With the recent release of a colonoscopy study published in The New England Journal of Medicine, news spread quickly through large media outlets suggesting colonoscopies may not be as effective at reducing cancer deaths as previously thought. Regardless of these news stories, this one study’s findings shouldn’t deter anyone from getting checked for colorectal cancer. Numerous studies have been done to show colonoscopy effectiveness in early cancer detection and prevention. Colonoscopies remain the gold standard with advancements to equipment, preparation guidelines and training. Since colorectal cancer is the second deadliest form of cancer, it’s imperative to dispel any thoughts on delaying or ignoring talking to a physician about colorectal cancer screening.
Our own Dr. Pradeep Kumar laid out the facts on a recent FOX 7 segment. Dr. Sanaa Arastu also spoke to the Austin American Statesman on the subject and made and appearance on KXAN to set the record straight. The bottom line: colonoscopies do save lives as long as the procedure is performed with current national guidelines in mind.
Below is more information on the recent study and some considerations regarding the recent media coverage.
- Followed 85,000 people living in four countries in Europe
- One third received a letter inviting them to have a colonoscopy, the others received no colorectal cancer screening
- 10 years later, colon cancer risk was 18% less in invited group and there was no difference in colorectal cancer deaths between the groups
- Less than half (42%) of those invited to have a colonoscopy had one
- The study covers a European population which is less diverse than the American population
- Diets in European countries are different as compared to American diets
- In those who had a colonoscopy within the study:
- The risk of developing colorectal cancer decreased by 18%
- The risk of dying from colorectal cancer decreased by 50%
Furthermore, the quality of colonoscopy an individual receives is essential to polyp detection and removal. Adenoma detection rate is the percentage of patients undergoing a colonoscopy who have one or more precancerous polyps detected. This is the measure which reflects how carefully a colonoscopy is performed. Reported adenoma detection rates by some participating endoscopists within the study were below national benchmarks dictated by ACG and ASGE (30% in males and 20% in females). The physicians of Austin Gastroenterology consistently report higher adenoma detection rates than national averages with most recent ADRs at 54% and 42% in men and women, respectively.
What are the current national screening guidelines?

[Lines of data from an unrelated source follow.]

(* ===== verification/QueueProps.v ===== *)
(** The download queue loses nothing and mixes nothing up: every scheduled header is in
    exactly one place, and results come out in chain order with the contents that their
    headers commit to. *)

From S2P Require Import Prelude Params Consensus Queue.
Import Queue.

Module QueueProps.

Section Props.
Context {Tx Rc Q QZ : Type} {pq : PrqueOps Q Header} {pqz : PrqueOps QZ Z} {laws : PrqueLaws pq}.
Context (HeaderHash : Header -> Hash) (TxRoot : list Tx -> Hash) (UncleRoot : list Header -> Hash) (ReceiptRoot : list Rc -> Hash) (EmptyRootHash EmptyUncleHash : Hash).
Abbreviation queue := (@queue Tx Rc Q QZ).
Abbreviation lane := (@lane Q).
Abbreviation fetchResult := (@fetchResult Tx Rc).

(** The headers that occur have distinct hashes, none zero, and numbers below 2^62; the
    hashes of empty contents are those the code computes. *)
Context (P : Header -> Prop).
Record headers_ok : Prop := {
  ho_inj : forall h k, P h -> P k -> HeaderHash h = HeaderHash k -> h = k;
  ho_nonzero : forall h, P h -> HeaderHash h <> 0;
  ho_number : forall h, P h -> 0 <= Number h < 2 ^ 62;
  ho_empty : TxRoot [] = EmptyRootHash /\ UncleRoot [] = EmptyUncleHash /\ ReceiptRoot [] = EmptyRootHash
}.
Context (W : headers_ok).

#[local] Instance kind_eq_dec : EqDecision kind.
Proof. solve_decision. Defined.

(** ** The invariant *)

(** Receipts are fetched in fast sync only. *)
Definition active (m : SyncMode) (k : kind) : bool := match k with Bodies => true | ReceiptsOf => bool_decide (m = FastSync) end.
Definition todo (l : lane) (h : Header) : bool := bool_decide (is_Some (taskPool l !! HeaderHash h)).
Definition inflight (l : lane) : list Header := map_to_list (pendPool l) ≫= fun '(_, r) => Headers r.

(** [ex] are tasks that were taken and not put anywhere yet. *)
Record lane_ok (l : lane) (hs ex : list Header) : Prop := {
  lo_pool : forall x h, taskPool l !! x = Some h -> h ∈ hs /\ x = HeaderHash h;
  lo_tasks : pq_items (taskQueue l) ++ inflight l ++ ex ≡ₚ (map_to_list (taskPool l)).*2;
  lo_done : forall x, x ∈ donePool l <-> exists h, h ∈ hs /\ x = HeaderHash h /\ taskPool l !! x = None
}.

(** The contents of a result that are due to a lane. *)
Definition content_ok (k : kind) (h : Header) (r : fetchResult) : Prop :=
  match k with
  | Bodies => TxRoot (Transactions r) = TxHash h /\ UncleRoot (Uncles r) = UncleHash h
  | ReceiptsOf => ReceiptRoot (Receipts r) = ReceiptHash h
  end.
Definition blank (k : kind) (r : fetchResult) : Prop :=
  match k with Bodies => Transactions r = [] /\ Uncles r = [] | ReceiptsOf => Receipts r = [] end.

Definition open_parts (m : SyncMode) (t : kind -> bool) : Z :=
  (if t Bodies then 1 else 0) + (if active m ReceiptsOf && t ReceiptsOf then 1 else 0).

Definition slot_ok (m : SyncMode) (t : kind -> bool) (h : Header) (o : option fetchResult) : Prop :=
  match o with
  | None => forall k, active m k = true -> t k = true
  | Some r => ResHeader r = h /\ ResHash r = HeaderHash h /\ Pending r = open_parts m t /\
      forall k, active m k = true -> if t k then blank k r else content_ok k h r
  end.

Definition lane_headers (m : SyncMode) (k : kind) (hs : list Header) : list Header := if active m k then hs else [].
Definition todos (q : queue) (h : Header) (k : kind) : bool := todo (lane_of k q) h.

(** [ret] are the headers whose results were handed out, [hs] the others that were
    scheduled. *)
Record Inv (ex : kind -> list Header) (q : queue) (ret hs : list Header) : Prop := {
  i_lanes : forall k, lane_ok (lane_of k q) (lane_headers (mode q) k hs) (ex k);
  i_numbers : forall j h, hs !! j = Some h -> P h /\ Number h = resultOffset q + Z.of_nat j;
  i_offset : 0 <= resultOffset q < 2 ^ 63;
  i_linked : forall j a b, (ret ++ hs) !! j = Some a -> (ret ++ hs) !! S j = Some b -> ParentHash b = HeaderHash a;
  i_head : headerHead q = match last (ret ++ hs) with Some h => HeaderHash h | None => 0 end;
  i_last : forall h, last (ret ++ hs) = Some h -> P h;
  i_slots : forall j h, hs !! j = Some h -> slot_ok (mode q) (todos q h) h (mjoin (resultCache q !! j));
  i_free : forall j, hs !! j = None -> mjoin (resultCache q !! j) = None
}.
Definition none : kind -> list Header := fun _ => [].

(** ** Lanes *)

Lemma lane_of_with k k' l (q : queue) : lane_of k (with_lane k' l q) = if decide (k = k') then l else lane_of k q.
Proof. by destruct k, k'. Qed.

Lemma push_all_items hs : forall l : lane, pq_items (taskQueue (push_all hs l)) ≡ₚ hs ++ pq_items (taskQueue l) /\
  taskPool (push_all hs l) = taskPool l /\ pendPool (push_all hs l) = pendPool l /\ donePool (push_all hs l) = donePool l.
Proof using laws.
  induction hs as [|h hs IH]; intros l; [done|]. change (push_all (h :: hs) l) with (push_all hs (push_header h l)). destruct (IH (push_header h l)) as (E & -> & -> & ->). split; [|done].
  rewrite E. cbn [taskQueue push_header]. rewrite pq_Push_items. cbn. by rewrite Permutation_middle.
Qed.

Lemma inflight_insert l p r : pendPool l !! p = None -> inflight (MkLane (taskPool l) (taskQueue l) (<[p := r]> (pendPool l)) (donePool l)) ≡ₚ Headers r ++ inflight l.
Proof. intros Hp. unfold inflight. cbn [pendPool]. rewrite map_to_list_insert by done. done. Qed.

Lemma inflight_delete l p r : pendPool l !! p = Some r -> inflight l ≡ₚ Headers r ++ inflight (drop_request p l).
Proof. intros Hp. unfold inflight. cbn [pendPool drop_request]. rewrite <- (map_to_list_delete _ _ _ Hp). done. Qed.

Lemma pool_insert (m : gmap Hash Header) x h : m !! x = None -> (map_to_list (<[x := h]> m)).*2 ≡ₚ h :: (map_to_list m).*2.
Proof. intros Hx. by rewrite map_to_list_insert. Qed.
Lemma pool_delete (m : gmap Hash Header) x h : m !! x = Some h -> (map_to_list m).*2 ≡ₚ h :: (map_to_list (delete x m)).*2.
Proof. intros Hx. by rewrite <- (map_to_list_delete _ _ _ Hx). Qed.

(** Tasks move between the queue, the requests and the hands of the code. *)
Lemma lane_move (l l' : lane) hs ex ex' : taskPool l' = taskPool l -> donePool l' = donePool l ->
  pq_items (taskQueue l') ++ inflight l' ++ ex' ≡ₚ pq_items (taskQueue l) ++ inflight l ++ ex -> lane_ok l hs ex -> lane_ok l' hs ex'.
Proof. intros Ep Ed Et [H1 H2 H3]. split; rewrite ?Ep, ?Ed; [done|by rewrite Et|done]. Qed.

Lemma lane_member l hs ex h : lane_ok l hs ex -> h ∈ pq_items (taskQueue l) ++ inflight l ++ ex -> h ∈ hs /\ taskPool l !! HeaderHash h = Some h.
Proof.
  intros [H1 H2 _] Hin. rewrite H2 in Hin. apply list_elem_of_fmap in Hin as ([x h'] & -> & Hin). apply elem_of_map_to_list in Hin. destruct (H1 _ _ Hin) as [? ->]. done.
Qed.

(** ** Keeping the invariant *)

Definition upd (k : kind) (e : list Header) (ex : kind -> list Header) : kind -> list Header := fun k' => if decide (k' = k) then e else ex k'.

Lemma Inv_ext ex ex' q ret hs : (forall k, ex k ≡ₚ ex' k) -> Inv ex q ret hs -> Inv ex' q ret hs.
Proof. intros He [H1 H2 H3 H4 H5 H6 H7 H8]. split; try done. intros k. eapply lane_move; [done|done| |apply H1]. by rewrite He. Qed.

Lemma with_lane_same k l (q : queue) : mode (with_lane k l q) = mode q /\ resultOffset (with_lane k l q) = resultOffset q /\
  headerHead (with_lane k l q) = headerHead q /\ resultCache (with_lane k l q) = resultCache q.
Proof. by destruct k. Qed.

Lemma Inv_move ex e q ret hs k (l : lane) : Inv ex q ret hs -> taskPool l = taskPool (lane_of k q) -> donePool l = donePool (lane_of k q) ->
  pq_items (taskQueue l) ++ inflight l ++ e ≡ₚ pq_items (taskQueue (lane_of k q)) ++ inflight (lane_of k q) ++ ex k -> Inv (upd k e ex) (with_lane k l q) ret hs.
Proof.
  intros [H1 H2 H3 H4 H5 H6 H7 H8] Ep Ed Et. destruct (with_lane_same k l q) as (Em & Eo & Eh & Ec). split; rewrite ?Em, ?Eo, ?Eh, ?Ec; try done.
  - intros k'. unfold upd. rewrite lane_of_with. case_decide as E; [subst k'|done]. by eapply lane_move.
  - intros j h Hj. specialize (H7 j h Hj). assert (Et' : forall k', todos (with_lane k l q) h k' = todos q h k').
    { intros k'. unfold todos, todo. rewrite lane_of_with. case_decide as E; [by rewrite Ep, E|done]. }
    destruct (mjoin _) as [r|]; [|intros k'; rewrite Et'; apply H7]. destruct H7 as (A & B & C & D). split; [done|]. split; [done|]. unfold open_parts. rewrite !Et'. split; [done|].
    intros k'. rewrite Et'. apply D.
Qed.

(** The slot of a header is its position. *)
Lemma slot_position ex q ret hs j h : Inv ex q ret hs -> hs !! j = Some h -> slot q h = Z.of_nat j.
Proof using W.
  intros HI Hj. destruct (i_numbers _ _ _ _ HI j h Hj) as [Hp Hn]. pose proof (i_offset _ _ _ _ HI). pose proof (ho_number W h Hp). unfold slot.
  rewrite (i64_id (Number h)), (i64_id (resultOffset q)) by lia. rewrite i64_id by lia. lia.
Qed.

Lemma result_position (q : queue) j : result_at (Z.of_nat j) q = mjoin (resultCache q !! j).
Proof. unfold result_at. destruct (_ <? 0) eqn:E; bool_to_prop; [lia|]. by rewrite Nat2Z.id. Qed.

Lemma hs_inj ex q ret hs i j h : Inv ex q ret hs -> hs !! i = Some h -> hs !! j = Some h -> i = j.
Proof. intros HI Hi Hj. destruct (i_numbers _ _ _ _ HI i h Hi) as [_ Hn]. destruct (i_numbers _ _ _ _ HI j h Hj) as [_ Hn']. lia. Qed.

(** A result is put into the slot of its header. *)
Lemma Inv_set ex q ret hs j h r : Inv ex q ret hs -> hs !! j = Some h -> (j < length (resultCache q))%nat -> slot_ok (mode q) (todos q h) h (Some r) ->
  Inv ex (set_result (Z.of_nat j) r q) ret hs.
Proof.
  intros HI Hj Hlen Hr. pose proof HI as [H1 H2 H3 H4 H5 H6 H7 H8]. split; try done; cbn [resultCache set_result with_cache]; rewrite Nat2Z.id.
  - intros i k Hi. destruct (decide (i = j)) as [->|Hne]; [|rewrite list_lookup_insert_ne by done; by apply H7].
    rewrite list_lookup_insert_eq by done. cbn. rewrite Hj in Hi. injection Hi as <-. done.
  - intros i Hi. rewrite list_lookup_insert_ne; [by apply H8|]. intros <-. congruence.
Qed.

Lemma fresh_ok m t h : slot_ok m t h None -> slot_ok m t h (Some (MkResult (if bool_decide (m = FastSync) then 2 else 1) (HeaderHash h) h [] [] [])).
Proof.
  intros Ht. cbn. split; [done|]. split; [done|]. split.
  - unfold open_parts. rewrite (Ht Bodies eq_refl). cbn [active]. destruct (bool_decide (m = FastSync)) eqn:E; [|done]. by rewrite (Ht ReceiptsOf) by done.
  - intros k Hk. rewrite (Ht k Hk). by destruct k.
Qed.

Definition done_todo (t : kind -> bool) (k : kind) : kind -> bool := fun k' => if decide (k' = k) then false else t k'.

The American College of Gastroenterology recommends colorectal screenings in average risk individuals starting at 45 years of age, repeating at maximum every 10 years, up until the age of 75. After the age of 75, it is best to talk to your physician about how to proceed with screenings.
Colorectal cancer screening may be recommended sooner for the following populations:
- Individuals with inflammatory bowel disease (including ulcerative colitis and Crohn’s disease)
- Members of certain ethnicities (African Americans have a higher chance of getting colon cancer than individuals of other ethnicities)
- Individuals with a history of bowel cancer or polyps in their immediate family
- Individuals with a diet that is low in fiber but high in fat and calories
It is important to talk with a specialist in digestive health to understand your risk of colon cancer and receive recommendations on when to plan a colonoscopy screening.
What are the warning signs of colorectal cancer?
There are varying degrees of signs and symptoms that individuals diagnosed with colorectal cancer report including:
- A frequent change in bowel movements
- Rectal bleeding or bloody stool
- Frequent abdominal discomforts, such as cramps, gas or pain
- A feeling that your bowel cannot empty fully
- Weakness or fatigue
- Unexplained weight loss
Some individuals report feeling no symptoms at all which makes following the national screening guidelines crucial.
If you’re still unsure on what next steps are right for you, talk to your primary care provider, make a plan, and take charge of your colorectal health! Remember, colorectal cancer is preventable, treatable, and beatable.